By Chaz Lipp
No hate for the oft-maligned writer-director M. Night Shyamalan will be found here. After years of diminishing returns, Shyamalan is back with a scary, funny horror film that delivers much needed shot in the arm to the ‘found footage’ genre. The premise couldn’t be simpler. The Visit finds brother and sister Rebecca (Olivia DeJonge) and Tyler (Ed Oxenbould) Jamison staying for a week with their maternal grandparents. Doris (Deanna Dunagan) and John (Peter McRobbie) seem initially kind, albeit understandably awkward, as they meet their grandkids for the very first time. A serious falling out with their daughter Paula (Kathryn Hahn) has left them estranged from the family for decades, but they want to spend some time with Rebecca and Tyler while they still can.
Rebecca is an aspiring filmmaker intent on filming everything that transpires. Remember when many critics and horror fans were jumping for joy over Bobcat Goldthwait’s supposed “re-invigorating” of the ‘found footage’ genre, Willow Creek? That was a barely-watchable series of non-events made all the more intolerable due to the fact that the main characters barely had anything of interest to say. It’s actually a fairly common problem in these types of films – we’re dying for the creepy stuff to start happening so it’ll wipe out all the characters’ banal, pseudo-realistic chatter. Shyamalan actually manages to give his young protagonists real, lived-in personalities. The teen siblings’ shared trauma involves the departure of their father following their parents’ messy divorce. Mom is a bit of a space case, partying away on a cruise with her boyfriend and occasionally checking in with the kids via Skype.
The semi-pro look of the cinematography can be attributed to Rebecca’s serious filmmaking aspirations (whenever she hands over the camera to Tyler, the shots are not nearly as well composed). Tyler is a wannabe rapper and his often rhyme-challenged verses are endearingly funny. Each of them is hiding the pain caused by their absentee father in different ways. Rebecca has a real, identifiable goal with her documentary: she wants to uncover the mystery of what caused the on-going falling out between her mother and the grandparents. Maybe it’ll help her and Tyler come to terms with their own broken hearts. But the increasingly weird behavior of said grandparents very quickly begins to take center stage.
As Grandma and Grandpa Jamison, Deanna Dunagan and Peter McRobbie are so palpably scary, the two deserve some kind of special award recognition. Actors receive Oscar nominations all the time for what are essentially mechanical performances – the kind that are based almost entirely on behavioral tics or the mimicking of various mental and/or physical conditions. What Dunagan and McRobbie tap into is the stuff of nightmares. Sure, Shyamalan delivers lots of jump scares. But the performances he coaxes from these two senior actors is, at times, literally chill-inducing. It wouldn’t be fair to give away specifics, but suffice it to say that what goes on in the Jamison household after dark feels incredibly real and is all the more frightening for it. As the youngsters, Olivia DeJonge and Ed Oxenbould are excellent as well. They’re playing the far less showy roles, but Shyamalan has luckily given them enough to sink their teeth into in order to craft memorable characters.

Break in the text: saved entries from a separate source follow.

Lemma round_exact s m e p : 0 < p < 2 ^ 53 -> e <= 0 -> Z.pos m = p * 2 ^ (- e) ->
  binary_round 53 1024 s m e = exact s p.
Proof.
  intros Hp He Hm. unfold binary_round, exact, shl_align.
  assert (HL : 0 <= Z.log2 p <= 52).
  { split; [apply Z.log2_nonneg|]. apply Z.lt_succ_r, Z.log2_lt_pow2; lia. }
  rewrite digits2_log2, fexp_spec, Hm, log2_shift by lia.
  replace (Z.max (Z.log2 p + - e + 1 + e - 53) (-1074)) with (Z.log2 p - 52) by lia.
  assert (HP : Z.log2 (p * 2 ^ (52 - Z.log2 p)) = 52) by (rewrite log2_shift; lia).
  assert (HP0 : 0 < p * 2 ^ (52 - Z.log2 p)) by (apply Z.mul_pos_pos; [|apply Z.pow_pos_nonneg]; lia).
  destruct (Z.log2 p - 52 - e) as [|d|d] eqn:Hd.
  - rewrite Hm. replace e with (Z.log2 p - 52 - 0) at 2 by lia.
    replace (p * 2 ^ (- e)) with (p * 2 ^ (52 - Z.log2 p) * 2 ^ 0)
      by (rewrite Z.mul_1_r; do 2 f_equal; lia).
    apply round_aux_exact; lia.
  - rewrite Hm. replace e with (Z.log2 p - 52 - Z.pos d) at 2 by lia.
    replace (p * 2 ^ (- e)) with (p * 2 ^ (52 - Z.log2 p) * 2 ^ Z.pos d)
      by (rewrite <- Z.mul_assoc, <- Z.pow_add_r by lia; do 2 f_equal; lia).
    apply round_aux_exact; lia.
  - rewrite iter_xO_shift, Hm, <- Z.mul_assoc, <- Z.pow_add_r by lia.
    replace (- e + Z.pos d) with (52 - Z.log2 p) by lia.
    rewrite <- (round_aux_exact s (p * 2 ^ (52 - Z.log2 p)) 0) by lia.
    f_equal; lia.
Qed.

(** A 53-bit integer as a number. *)
Definition of_small (z : Z) : number :=
  if z =? 0 then S754_zero false else exact (z <? 0) (Z.abs z).

Lemma normalize_exact z k : Z.abs z < 2 ^ 53 -> 0 <= k ->
  binary_normalize 53 1024 (z * 2 ^ k) (- k) false = of_small z.
Proof.
  intros Hz Hk. unfold of_small.
  assert (0 < 2 ^ k) by (apply Z.pow_pos_nonneg; lia).
  destruct z as [|p|p]; [done| |].
  - replace (Z.pos p =? 0) with false by done. replace (Z.pos p <? 0) with false by done.
    unfold binary_normalize. destruct (Z.pos p * 2 ^ k) eqn:E; [nia| |nia].
    apply round_exact; [lia..|]. rewrite Z.opp_involutive. lia.
  - replace (Z.neg p =? 0) with false by done. replace (Z.neg p <? 0) with true by done.
    unfold binary_normalize. destruct (Z.neg p * 2 ^ k) eqn:E; [nia|nia|].
    apply round_exact; [lia..|]. rewrite Z.opp_involutive. lia.
Qed.

Lemma number_of_Z_small z : Z.abs z < 2 ^ 53 -> number_of_Z z = of_small z.
Proof. intros Hz. rewrite <- (normalize_exact z 0) by lia. unfold number_of_Z. f_equal. lia. Qed.

Lemma toInteger_small z : Z.abs z < 2 ^ 53 -> toInteger (of_small z) = Some z.
Proof.
  intros Hz. unfold of_small, exact. destruct (Z.eqb_spec z 0) as [->|Hz0]; [done|].
  cbn [toInteger].
  assert (HL : 0 <= Z.log2 (Z.abs z) <= 52).
  { split; [apply Z.log2_nonneg|]. apply Z.lt_succ_r, Z.log2_lt_pow2; lia. }
  set (L := Z.log2 (Z.abs z)) in *.
  assert (HP0 : 0 < 2 ^ (52 - L)) by (apply Z.pow_pos_nonneg; lia).
  rewrite Z2Pos.id by nia.
  assert (HS : cond_Zopp (z <? 0) (Z.abs z) = z).
  { unfold cond_Zopp. destruct (Z.ltb_spec z 0); lia. }
  destruct (Z.leb_spec 0 (L - 52)).
  - replace (52 - L) with 0 by lia. replace (L - 52) with 0 by lia. by rewrite !Z.mul_1_r, HS.
  - replace (- (L - 52)) with (52 - L) by lia.
    rewrite Z.mod_mul, Z.eqb_refl, Z.div_mul, HS by lia. done.
Qed.

Lemma small_form z : z <> 0 -> Z.abs z < 2 ^ 53 ->
  exists m, of_small z = S754_finite (z <? 0) m (Z.log2 (Z.abs z) - 52)
  /\ cond_Zopp (z <? 0) (Z.pos m) = z * 2 ^ (52 - Z.log2 (Z.abs z))
  /\ 0 <= 52 - Z.log2 (Z.abs z).
Proof.
  intros H0 Hz. unfold of_small, exact. replace (z =? 0) with false by lia.
  assert (HL : 0 <= Z.log2 (Z.abs z) <= 52).
  { split; [apply Z.log2_nonneg|]. apply Z.lt_succ_r, Z.log2_lt_pow2; lia. }
  assert (HP0 : 0 < 2 ^ (52 - Z.log2 (Z.abs z))) by (apply Z.pow_pos_nonneg; lia).
  eexists. split_and!; [done| |lia]. rewrite Z2Pos.id by nia.
  unfold cond_Zopp. destruct (Z.ltb_spec z 0); nia.
Qed.

Lemma align_shift m e ez : ez <= e -> Z.pos (shl_align m e ez).1 = Z.pos m * 2 ^ (e - ez).
Proof.
  intros H. unfold shl_align. destruct (ez - e) as [|p|p] eqn:E; [|lia|].
  - replace (e - ez) with 0 by lia. cbn [fst]. lia.
  - replace (e - ez) with (Z.pos p) by lia. apply iter_xO_shift.
Qed.

Lemma cond_Zopp_mul s x y : cond_Zopp s (x * y) = cond_Zopp s x * y.
Proof. destruct s; cbn; lia. Qed.

(** Sums of integers below 2^53 are exact. *)
Lemma number_add_small a b : Z.abs a < 2 ^ 53 -> Z.abs b < 2 ^ 53 -> Z.abs (a + b) < 2 ^ 53 ->
  number_add (of_small a) (of_small b) = of_small (a + b).
Proof.
  intros Ha Hb Hab.
  destruct (Z.eq_dec a 0) as [->|Ha0].
  { destruct (Z.eq_dec b 0) as [->|Hb0]; [done|].
    destruct (small_form b Hb0 Hb) as (m & E & _). rewrite Z.add_0_l, E. done. }
  destruct (Z.eq_dec b 0) as [->|Hb0].
  { destruct (small_form a Ha0 Ha) as (m & E & _). rewrite Z.add_0_r, E. done. }
  destruct (small_form a Ha0 Ha) as (m1 & -> & H1 & HL1).
  destruct (small_form b Hb0 Hb) as (m2 & -> & H2 & HL2).
  unfold number_add, SFadd. cbv zeta.
  set (L1 := Z.log2 (Z.abs a)) in *. set (L2 := Z.log2 (Z.abs b)) in *.
  rewrite !align_shift, !cond_Zopp_mul, H1, H2, <- !Z.mul_assoc, <- !Z.pow_add_r by lia.
  set (ez := Z.min (L1 - 52) (L2 - 52)).
  replace (52 - L1 + (L1 - 52 - ez)) with (- ez) by lia.
  replace (52 - L2 + (L2 - 52 - ez)) with (- ez) by lia.
  rewrite <- Z.mul_add_distr_r. replace ez with (- - ez) at 2 by lia.
  apply normalize_exact; lia.
Qed.

Lemma Math_round_small z : Z.abs z < 2 ^ 53 -> Math_round (of_small z) = of_small z.
Proof.
  intros Hz. destruct (Z.eq_dec z 0) as [->|H0]; [done|].
  destruct (small_form z H0 Hz) as (m & -> & HM & HL). unfold Math_round.
  destruct (Z.leb_spec 0 (Z.log2 (Z.abs z) - 52)) as [|He]; [done|].
  replace (- (Z.log2 (Z.abs z) - 52)) with (52 - Z.log2 (Z.abs z)) by lia. rewrite HM.
  set (k := 52 - Z.log2 (Z.abs z)) in *. assert (HP : 0 < 2 ^ k) by (apply Z.pow_pos_nonneg; lia).
  rewrite Z.pow_add_r by lia.
  replace ((2 * (z * 2 ^ k) + 2 ^ k) / (2 ^ k * 2 ^ 1)) with z.
  - replace (z =? 0) with false by lia. rewrite number_of_Z_small by done.
    destruct (small_form z H0 Hz) as (m' & -> & HM' & _). fold k in HM'. rewrite <- HM in HM'. f_equal.
    unfold cond_Zopp in *. destruct (z <? 0); lia.
  - apply (Z.div_unique_pos _ _ _ (2 ^ k)); lia.
Qed.

(** Products of integers below 2^53 that stay below are exact. *)
Lemma number_mul_small a b : 0 < a -> 0 < b -> a * b < 2 ^ 53 ->
  number_mul (of_small a) (of_small b) = of_small (a * b).
Proof.
  intros Ha Hb Hab. assert (a < 2 ^ 53 /\ b < 2 ^ 53) as [Ha' Hb'] by nia.
  destruct (small_form a ltac:(lia) ltac:(lia)) as (m1 & -> & H1 & HL1).
  destruct (small_form b ltac:(lia) ltac:(lia)) as (m2 & -> & H2 & HL2).
  rewrite !Z.abs_eq in * by lia.
  replace (a <? 0) with false in * by lia. replace (b <? 0) with false in * by lia.
  cbn [cond_Zopp] in H1, H2. unfold number_mul, SFmul.
  pose proof (Z.log2_mul_below a b Ha Hb). assert (0 < a * b) by nia.
  assert (Z.log2 (a * b) < 53) by (apply Z.log2_lt_pow2; lia).
  pose proof (Z.log2_nonneg (a * b)).
  unfold of_small, exact. replace (a * b =? 0) with false by nia.
  replace (a * b <? 0) with false by nia. rewrite Z.abs_eq by nia.
  rewrite <- (round_aux_exact _ (a * b * 2 ^ (52 - Z.log2 (a * b)))
    (52 + Z.log2 (a * b) - Z.log2 a - Z.log2 b)); [|rewrite log2_shift; lia| |lia|lia].
  2: { apply Z.mul_pos_pos; [|apply Z.pow_pos_nonneg]; lia. }
  cbn [xorb]. rewrite Pos2Z.inj_mul, H1, H2. f_equal; [|lia].
  rewrite <- (Z.mul_assoc (a * b)), <- Z.pow_add_r by lia.
  replace (52 - Z.log2 (a * b) + (52 + Z.log2 (a * b) - Z.log2 a - Z.log2 b))
    with (52 - Z.log2 a + (52 - Z.log2 b)) by lia.
  rewrite Z.pow_add_r by lia. ring.
Qed.

Lemma number_toString_small z : Z.abs z < 2 ^ 53 -> number_toString (of_small z) = toString z.
Proof.
  intros Hz. destruct (Z.eq_dec z 0) as [->|H0]; [done|].
  pose proof (toInteger_small z Hz) as HI.
  destruct (small_form z H0 Hz) as (m & E & _). rewrite E in *. unfold number_toString.
  rewrite HI. by replace (Z.abs z <? 2 ^ 53) with true by lia.
Qed.

(** ** Order *)

(** The value of a number in units of 2^-1074; an infinity is out of range. *)
Definition scaled (x : number) : Z :=
  match x with
  | S754_finite s m e => cond_Zopp s (Z.pos m * 2 ^ (e + 1074))
  | S754_infinity s => cond_Zopp s (2 ^ 2200)
  | _ => 0
  end.

Lemma bounded_spec m e : bounded 53 1024 m e = true ->
  Z.pos m < 2 ^ 53 /\ -1074 <= e <= 971 /\ (-1074 < e -> 2 ^ 52 <= Z.pos m).
Proof.
  unfold bounded, canonical_mantissa. rewrite andb_true_iff, Z.eqb_eq, Z.leb_le.
  rewrite digits2_log2, fexp_spec. intros [HC HE].
  split_and!; [apply Z.log2_lt_pow2; lia|lia..|].
  intros H. apply Z.log2_le_pow2; lia.
Qed.

Lemma scaled_bound m e : bounded 53 1024 m e = true -> 0 < Z.pos m * 2 ^ (e + 1074) < 2 ^ 2200.
Proof.
  intros H. apply bounded_spec in H as (Hm & He & _).
  assert (0 < 2 ^ (e + 1074)) by (apply Z.pow_pos_nonneg; lia). split; [nia|].
  apply Z.lt_le_trans with (2 ^ 53 * 2 ^ (e + 1074)); [nia|].
  rewrite <- Z.pow_add_r by lia. apply Z.pow_le_mono_r; lia.
Qed.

Speaking of not giving anything away, The Visit does deliver some plot twists along the lines of what we’ve come to expect from M. Night Shyamalan. Be sure to avoid spoilers. If the trailer was enough to hook you (“Would you mind climbing inside the oven to clean it?” asks Grandma Jamison, quite innocently), don’t look for anything more before checking out the full movie. Aside from a few forced moments near the very end that ring false, The Visit delivers 90 minutes of laughs, scares, and a hint of depth for good measure.